Required work — Using the listing below, return every line that includes "items".

━━━━━━━━━━━━━━━━━━━━

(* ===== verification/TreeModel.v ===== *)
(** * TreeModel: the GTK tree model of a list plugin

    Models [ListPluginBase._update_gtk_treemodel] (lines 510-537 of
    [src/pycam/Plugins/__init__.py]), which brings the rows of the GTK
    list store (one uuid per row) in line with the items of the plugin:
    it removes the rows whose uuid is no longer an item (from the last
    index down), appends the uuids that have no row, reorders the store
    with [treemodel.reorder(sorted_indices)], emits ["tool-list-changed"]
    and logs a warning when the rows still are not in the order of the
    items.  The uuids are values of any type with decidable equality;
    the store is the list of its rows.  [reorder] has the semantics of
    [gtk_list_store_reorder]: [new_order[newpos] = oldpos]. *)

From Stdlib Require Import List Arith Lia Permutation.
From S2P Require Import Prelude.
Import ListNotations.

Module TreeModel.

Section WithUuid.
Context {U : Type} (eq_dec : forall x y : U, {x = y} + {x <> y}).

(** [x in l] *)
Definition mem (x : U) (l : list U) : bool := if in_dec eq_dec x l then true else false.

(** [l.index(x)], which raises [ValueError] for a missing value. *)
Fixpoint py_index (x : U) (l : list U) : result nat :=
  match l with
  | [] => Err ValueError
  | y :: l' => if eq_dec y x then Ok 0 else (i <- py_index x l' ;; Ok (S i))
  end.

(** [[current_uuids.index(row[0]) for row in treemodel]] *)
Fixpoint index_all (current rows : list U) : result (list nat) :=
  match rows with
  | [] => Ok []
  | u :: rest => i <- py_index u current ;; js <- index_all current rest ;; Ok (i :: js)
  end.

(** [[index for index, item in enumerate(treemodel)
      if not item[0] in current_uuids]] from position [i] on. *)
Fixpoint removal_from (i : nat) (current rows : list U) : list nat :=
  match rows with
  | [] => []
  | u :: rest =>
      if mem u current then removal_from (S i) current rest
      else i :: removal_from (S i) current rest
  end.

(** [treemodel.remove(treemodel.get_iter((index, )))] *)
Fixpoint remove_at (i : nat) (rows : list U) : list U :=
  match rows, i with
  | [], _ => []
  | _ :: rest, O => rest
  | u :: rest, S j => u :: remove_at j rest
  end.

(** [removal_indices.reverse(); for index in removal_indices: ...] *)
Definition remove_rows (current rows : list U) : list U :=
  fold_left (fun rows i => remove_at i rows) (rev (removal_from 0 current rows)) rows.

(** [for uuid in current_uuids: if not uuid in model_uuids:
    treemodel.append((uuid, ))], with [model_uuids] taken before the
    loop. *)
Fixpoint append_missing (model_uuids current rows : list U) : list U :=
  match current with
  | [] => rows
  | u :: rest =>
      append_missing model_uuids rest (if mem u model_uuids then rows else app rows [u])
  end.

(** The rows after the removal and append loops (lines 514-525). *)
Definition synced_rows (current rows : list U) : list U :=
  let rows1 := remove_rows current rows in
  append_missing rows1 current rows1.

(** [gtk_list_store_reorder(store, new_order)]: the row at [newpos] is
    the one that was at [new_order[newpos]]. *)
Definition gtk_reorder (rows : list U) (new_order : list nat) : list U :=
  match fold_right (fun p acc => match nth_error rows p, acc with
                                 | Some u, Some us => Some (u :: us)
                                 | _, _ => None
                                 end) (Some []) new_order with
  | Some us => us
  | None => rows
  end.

━━━━━━━━━━━━━━━━━━━━

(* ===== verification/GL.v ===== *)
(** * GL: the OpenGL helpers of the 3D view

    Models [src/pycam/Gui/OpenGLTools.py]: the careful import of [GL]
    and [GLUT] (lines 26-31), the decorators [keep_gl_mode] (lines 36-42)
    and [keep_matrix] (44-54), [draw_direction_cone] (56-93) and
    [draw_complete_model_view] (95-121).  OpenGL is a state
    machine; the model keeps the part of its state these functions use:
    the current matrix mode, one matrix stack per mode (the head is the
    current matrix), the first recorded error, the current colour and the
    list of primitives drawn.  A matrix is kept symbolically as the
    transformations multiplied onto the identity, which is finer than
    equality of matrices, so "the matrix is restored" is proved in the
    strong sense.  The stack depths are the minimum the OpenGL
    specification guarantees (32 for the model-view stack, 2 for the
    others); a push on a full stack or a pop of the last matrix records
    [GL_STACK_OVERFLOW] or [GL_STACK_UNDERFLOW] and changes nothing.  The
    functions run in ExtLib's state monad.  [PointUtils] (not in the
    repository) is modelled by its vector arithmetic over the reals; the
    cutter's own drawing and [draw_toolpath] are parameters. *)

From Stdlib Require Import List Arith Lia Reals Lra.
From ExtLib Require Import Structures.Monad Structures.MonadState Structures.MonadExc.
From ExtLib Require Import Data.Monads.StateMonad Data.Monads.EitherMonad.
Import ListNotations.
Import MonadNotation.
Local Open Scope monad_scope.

━━━━━━━━━━━━━━━━━━━━

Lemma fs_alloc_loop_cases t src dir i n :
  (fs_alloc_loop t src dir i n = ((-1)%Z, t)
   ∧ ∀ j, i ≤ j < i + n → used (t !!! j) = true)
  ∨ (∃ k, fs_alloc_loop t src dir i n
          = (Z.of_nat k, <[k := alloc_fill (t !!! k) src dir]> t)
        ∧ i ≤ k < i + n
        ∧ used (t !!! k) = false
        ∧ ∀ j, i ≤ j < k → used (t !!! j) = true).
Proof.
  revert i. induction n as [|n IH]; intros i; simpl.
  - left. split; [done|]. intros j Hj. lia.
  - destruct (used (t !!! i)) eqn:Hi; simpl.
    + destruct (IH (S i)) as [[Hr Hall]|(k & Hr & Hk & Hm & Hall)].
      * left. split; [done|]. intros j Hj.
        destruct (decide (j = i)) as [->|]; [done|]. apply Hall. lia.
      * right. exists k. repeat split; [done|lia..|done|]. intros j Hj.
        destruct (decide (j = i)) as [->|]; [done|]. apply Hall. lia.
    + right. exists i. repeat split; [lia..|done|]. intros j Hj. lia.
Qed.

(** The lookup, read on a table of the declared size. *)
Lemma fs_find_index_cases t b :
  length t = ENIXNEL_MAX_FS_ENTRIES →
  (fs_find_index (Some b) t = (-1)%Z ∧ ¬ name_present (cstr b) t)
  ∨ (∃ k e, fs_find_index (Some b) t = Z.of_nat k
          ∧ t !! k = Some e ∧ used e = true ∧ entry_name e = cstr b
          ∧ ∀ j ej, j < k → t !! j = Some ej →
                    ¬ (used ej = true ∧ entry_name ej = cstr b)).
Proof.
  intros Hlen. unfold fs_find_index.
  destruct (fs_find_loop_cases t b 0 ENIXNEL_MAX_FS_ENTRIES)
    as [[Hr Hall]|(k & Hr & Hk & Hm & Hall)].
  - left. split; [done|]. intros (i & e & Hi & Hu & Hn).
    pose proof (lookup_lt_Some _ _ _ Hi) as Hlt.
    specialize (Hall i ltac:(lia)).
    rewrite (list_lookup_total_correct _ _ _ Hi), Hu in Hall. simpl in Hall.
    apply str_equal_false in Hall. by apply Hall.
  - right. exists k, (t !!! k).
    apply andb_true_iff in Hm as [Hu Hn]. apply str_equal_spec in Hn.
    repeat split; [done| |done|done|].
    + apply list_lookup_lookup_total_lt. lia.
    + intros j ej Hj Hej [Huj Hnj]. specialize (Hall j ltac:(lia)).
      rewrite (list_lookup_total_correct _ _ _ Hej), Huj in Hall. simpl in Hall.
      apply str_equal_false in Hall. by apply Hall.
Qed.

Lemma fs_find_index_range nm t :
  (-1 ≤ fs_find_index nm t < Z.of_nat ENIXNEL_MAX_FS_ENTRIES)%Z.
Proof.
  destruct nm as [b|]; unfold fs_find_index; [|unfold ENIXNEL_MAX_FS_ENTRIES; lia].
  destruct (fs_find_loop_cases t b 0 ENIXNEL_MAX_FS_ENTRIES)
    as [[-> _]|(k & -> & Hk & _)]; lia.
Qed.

━━━━━━━━━━━━━━━━━━━━

The completed task —
    list store (one uuid per row) in line with the items of the plugin:
    items.  The uuids are values of any type with decidable equality;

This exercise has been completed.